Sports Hub
Role: UX Design
Problem: Low customer engagement, high bounce rates.
Solution: Create a new platform for VNN’s partners that fix usability issues, adds mobile support, and streamline content creation.
Discovery |
Customer Research
The research was split between design and product management. We started by interviewing VNN’s partner athletic directors, and worked our way through their network of parents, staff, and coaches.
Communication Issues
Athletic Directors would often mention their difficulty communicating seasonal scheduling changes with their communities. Coaches and staff were also suffering from similar issues, as well as the inability to contribute their team’s content to the school’s history.
Heuristic Evaluation
The original suffered from long load times, unintuitive navigation, and lack of mobile support. Combination of these issues left many users getting lost, or only engaging with one piece of VNN’s suite of products.
We identified existing issues with the product’s structure before addressing any usability concerns.
Planning |
Recommended Architecture
Sitemap
User flows
Wireframes & Prototype
To address the usability issues, we built a prototype for testing that lead us to some incorrect solutions in our initial designs. During user research, we learned that some of our users only concern were a few teams per site. Our initial plan was to add features allowing users to follow and filter content by teams. Our usability tests revealed that users still preferred the existing product’s route to team content. The real issue was team content filtering was happening in the wrong place. Filtering was happening by ‘program’ when it needed to happen within the navigation, to a ‘team’ specific portion of the site.
Implementation |
Visual Design
After testing the prototype, it was time to create the visuals to be used for Sports Hub. We needed flexible theming options for VNN’s partners, but the product still called for a solid foundation for the visual rules to avoid usability issues.
Atomic Design
To make sure the project remained consistent throughout our product iterations, I created visual design documentation for the theme styles to help both existing and future product team members as they build upon the product. These rules borrow heavily from more established design languages, like Google’s material design and atomic design methodology.
Atoms
The most basic pieces of the site that contain no value on their own.

Molecules
Composed of atoms, but contain values that are lost without context.

Organisms
Composed of Atoms and Molecules, Organisms are blocks of content that make up a page.

Final Designs |
Capturing 1700+ Unique Brands
Maintaining the integrity of the school’s branding, while using a single ruleset for the product turned out to be incredibly difficult.

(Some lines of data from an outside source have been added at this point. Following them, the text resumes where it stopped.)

(** * Containment-detection metrics and aggregation: a shallow embedding

    The development follows the JavaScript sources

    - [src/metrics/containment.js]       (module [Containment]),
    - [src/analysis/analyze_compression.js] (module [Compression]),
    - [src/analysis/analyze_multiturn.js]   (module [Multiturn]),
    - [src/analysis/export_for_r.js]        (module [ExportR]),
    - [src/metrics/promptfoo_assertions.js] (module [PromptfooAssertions]; the
      rest of containment.js is in module [Metrics]),
    - the summary, CSV export and tier analysis of analyze_compression.js
      (modules [CompressionSummary], [Tiers]), the key findings of
      analyze_multiturn.js (module [MultiturnSummary]), the metadata and the
      validation utility (modules [Metadata], [Validation]),

    and states the properties of the specification over these definitions.

    Modelling conventions.

    - A JavaScript number is a [JS.number]: an exact rational, one of the two
      infinities, or NaN.  Division by zero, comparisons with NaN and
      [Math.min] behave as in IEEE 754; the rounding of binary64 arithmetic is
      not modelled (every operation is exact), so an equation between
      numbers is an equation between the exact values.  The zero of the
      model is +0.  The divisors that are sums of counts are never -0;
      the entropy-drop threshold of [detectConsensusCollapse] is a divisor
      chosen by the caller and can be -0, where the program divides to
      -Infinity: the statement that a detected mechanism is the one
      reported is made for positive thresholds, where the sign of zero
      plays no part.
    - A JavaScript string is a [string] of 8-bit code units; the regular
      expressions of the sources are alternations of literal phrases between
      word boundaries and are executed by [Regex.matchCount].
    - An object used as a map is an association list of its own properties
      in insertion order; its keys are taken not to look like array indices.
      The by-dissenter table of export_for_r.js is read with the properties
      every object inherits (such as ["constructor"], module
      [ObjectPrototype]) in view; for the other maps a statement that
      depends on it excludes such keys by hypothesis.
    - A property the JSON file may lack is an [option]; where the code reads
      a property of such a value without a guard, the embedding shows the
      TypeError ([ExportR.Throws], the [None] of
      [Validation.validateAgainstMetadata]).
    - The means of the escape analysis and of the dimension-bias analysis
      are defined apart from the code's [reduce(...) / length] (module
      [Averaged]), and the code's numbers are proved to be these means.
    - The third-party functions (the tokenizer of [natural], the sentence
      splitter of [compromise], [Math.log2]) are Section variables. *)

From Stdlib Require Import QArith Qround Qabs ZArith List String Ascii Bool.
From Stdlib Require Import Lia Lqa Sorted Permutation PeanoNat.
Import ListNotations.
(** * Fortify-AI: failure simulation, security rules, aggregation, remediation

    A shallow embedding of the analysis core of the repository
    (architecture_model.py, simulation.py, security_analysis.py,
    orchestrator.py, remediation_agent.py, llm_client.py) together with the
    properties its specification states about it.

    Modelling conventions.
    - A Python [str] is a [string] (a sequence of bytes, UTF-8); [sorted] on
      strings is the lexicographic order on bytes, which for UTF-8 is the
      order on code points.
    - A Python [dict] keeps insertion order, and the rules iterate over it, so
      it is an association list ([Dict.t]); [d[k] = v] overwrites in place or
      appends at the end, [d[k]] raises [KeyError] on a missing key.
    - A Python [set] of strings is a [gset string].
    - A Python [float] is a rational number ([Q]): the arithmetic is exact.
      Every score of [compute_severity] is a multiple of 0.5 below 2^53, on
      which binary floating point is exact as well.
      [round(x, 2)] rounds the exact value, ties to even.
    - The fields of the dataclasses have their declared types; the fields of
      a [RemediationSuggestion] hold any value, since the collaborator's
      objects are copied into them unchecked.
    - An exception is a value of [exn]; a call that can raise returns an
      [outcome]. The [while] loop of [simulate_failure] runs on fuel: [None]
      stands for a loop that is still running when the fuel is spent, and
      [enough_fuel] bounds the iterations the loop needs.
    - What lies outside the repository (the Gemini library, the process
      environment, [json.loads]) is a parameter, the record
      [llm_client.Gemini]. *)

From Stdlib Require Import QArith Qround Qminmax Lqa.
From stdpp Require Import base option list gmap strings pretty sorting relations.

Set Warnings "-register-all,-clear-no-such-hyp".

(** ** Exceptions *)

Inductive exn : Type :=
  | ValueError (msg : string)
  | KeyError (key : string)
  | RuntimeError (msg : string)
  | AttributeError (msg : string).

Inductive outcome (A : Type) : Type :=
  | Returns (a : A)
  | Raises (e : exn).
Arguments Returns {A} a.
Arguments Raises {A} e.
(** The state of the worker against the schedule followed so far. *)
Lemma worker_follows_schedule (unplayed : playsound_result) (es : list event) :
  forall (disk : gmap string node) (s0 s : system),
    startup disk = Returned s0 -> run es s0 = Some s ->
    last_time s = fst (audio_loop 0 (fst (fold_left (note_event unplayed) es ([], None)))) /\
    match snd (fold_left (note_event unplayed) es ([], None)) with
    | None =>
        worker s = AtGet /\
        List.filter is_audio (history s) =
          snd (audio_loop 0 (fst (fold_left (note_event unplayed) es ([], None))))
    | Some p =>
        worker s = (if cooldown_elapsed (last_time s) p then InPlaysound p else AtGet) /\
        List.filter is_audio (history s) =
          snd (audio_loop 0 (fst (fold_left (note_event unplayed) es ([], None)))) ++
          (if cooldown_elapsed (last_time s) p then [Playsound ALERT_SOUND p] else [])
    end.
Proof.
  induction es as [|e es IH] using rev_ind; intros disk s0 s' Hs0 Hrun.
  - cbn in Hrun. injection Hrun as <-.
    unfold startup in Hs0. destruct (makedirs_exist_ok SNAPSHOT_DIR disk); try discriminate.
    injection Hs0 as <-. cbn. auto.
  - destruct (run_snoc es e s0 s' Hrun) as (s & Hes & Hstep).
    assert (invariant s) as Hinv.
    { eapply run_invariant; [|exact Hes]. eapply startup_invariant, Hs0. }
    destruct (IH disk s0 s Hs0 Hes) as [Hl Hp]. clear IH.
    rewrite fold_left_app. cbn [fold_left].
    destruct (fold_left (note_event unplayed) es ([], None)) as [done pend].
    cbn [fst snd] in *.
    destruct e as [rd|now|r]; cbn [step] in Hstep; cbn [note_event fst snd].
    + pose proof (filter_audio_frame rd s s' Hstep) as Hf.
      destruct (generate_frames_step_cases rd s s' Hstep) as (_ & Hl' & Hw' & _).
      rewrite Hf, Hl', Hw'. auto.
    + destruct (worker_get_cases now s s' Hinv Hstep)
        as (Hat & _ & _ & _ & _ & Hl' & Hc).
      assert (last_time s = fst (audio_loop 0 (done ++ match pend with
                                                       | Some p => [(p, unplayed)]
                                                       | None => []
                                                       end)) /\
              List.filter is_audio (history s) =
              snd (audio_loop 0 (done ++ match pend with
                                         | Some p => [(p, unplayed)]
                                         | None => []
                                         end))) as [Hl2 Hh2].
      { destruct pend as [p|].
        - destruct Hp as [Hw Hh]. rewrite Hat in Hw.
          destruct (cooldown_elapsed (last_time s) p) eqn:E; [discriminate Hw|].
          rewrite audio_loop_app. cbn [audio_loop fst snd]. unfold audio_iteration.
          rewrite <- Hl, E. cbn [fst snd]. rewrite Hh, !app_nil_r. auto.
        - destruct Hp as [_ Hh]. now rewrite app_nil_r. }
      rewrite Hl', <- Hl2. split; [reflexivity|].
      destruct (cooldown_elapsed (last_time s) now); destruct Hc as [-> ->].
      * split; [reflexivity|]. rewrite List.filter_app, Hh2. reflexivity.
      * split; [reflexivity|]. now rewrite Hh2, app_nil_r.
    + destruct (playsound_returns_cases r s s' Hinv Hstep)
        as (now & Hin & Hw' & Hl' & _ & _ & _ & Hh').
      destruct pend as [p|]; [|destruct Hp as [Hw _]; congruence].
      destruct Hp as [Hw Hh]. rewrite Hin in Hw.
      destruct (cooldown_elapsed (last_time s) p) eqn:E; [|discriminate Hw].
      injection Hw as <-. cbn [fst snd].
      rewrite audio_loop_app. cbn [audio_loop fst snd]. unfold audio_iteration.
      rewrite <- Hl, E. cbn [fst snd].
      rewrite Hl', Hw', Hh', List.filter_app, Hh, !app_nil_r, <- app_assoc.
      split; [reflexivity|]. split; [reflexivity|]. destruct r; reflexivity.
Qed.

Accessibility was a goal for Sports Hub, but all the schools had such different color palettes to work with. The original product had the luxury of being built manually as schools partnered with VNN, however for Sports Hub we had to worry about a combination of migrating the existing partners to the new platform, as well as adding new ones.
Theme Logic
Not every palette would be able to use the exact same ruleset, but I discovered that every school could fall into one of three basic types. During the setup of the site, new Athletic Directors would select their school colors and existing users would have their current colors pulled from our database. From there we could determine what ruleset would best accompany their selections.
Light
The light theme is selected when the primary color or secondary color set to white.

Two Color
Selected if neither the primary color or secondary color is white or black.

Dark
The dark theme is selected if the primary color or secondary color is set to black.

Theme Examples
Release & Iteration |
Summary
After the visual design had been completed and tested, Sports Hub was released for a beta period before the content migration allowing user acceptance testing on an actual product. The release of the product sparked sales in regions the company hasn’t been able to access before. Customer feedback has lead us to further discovery around their accessibility and localization needs, but the product is still actively being developed as VNN’s customer base grows. Shortly after the first release of the beta, we aggressively planned feature sets for the 2.1 release to come before migration.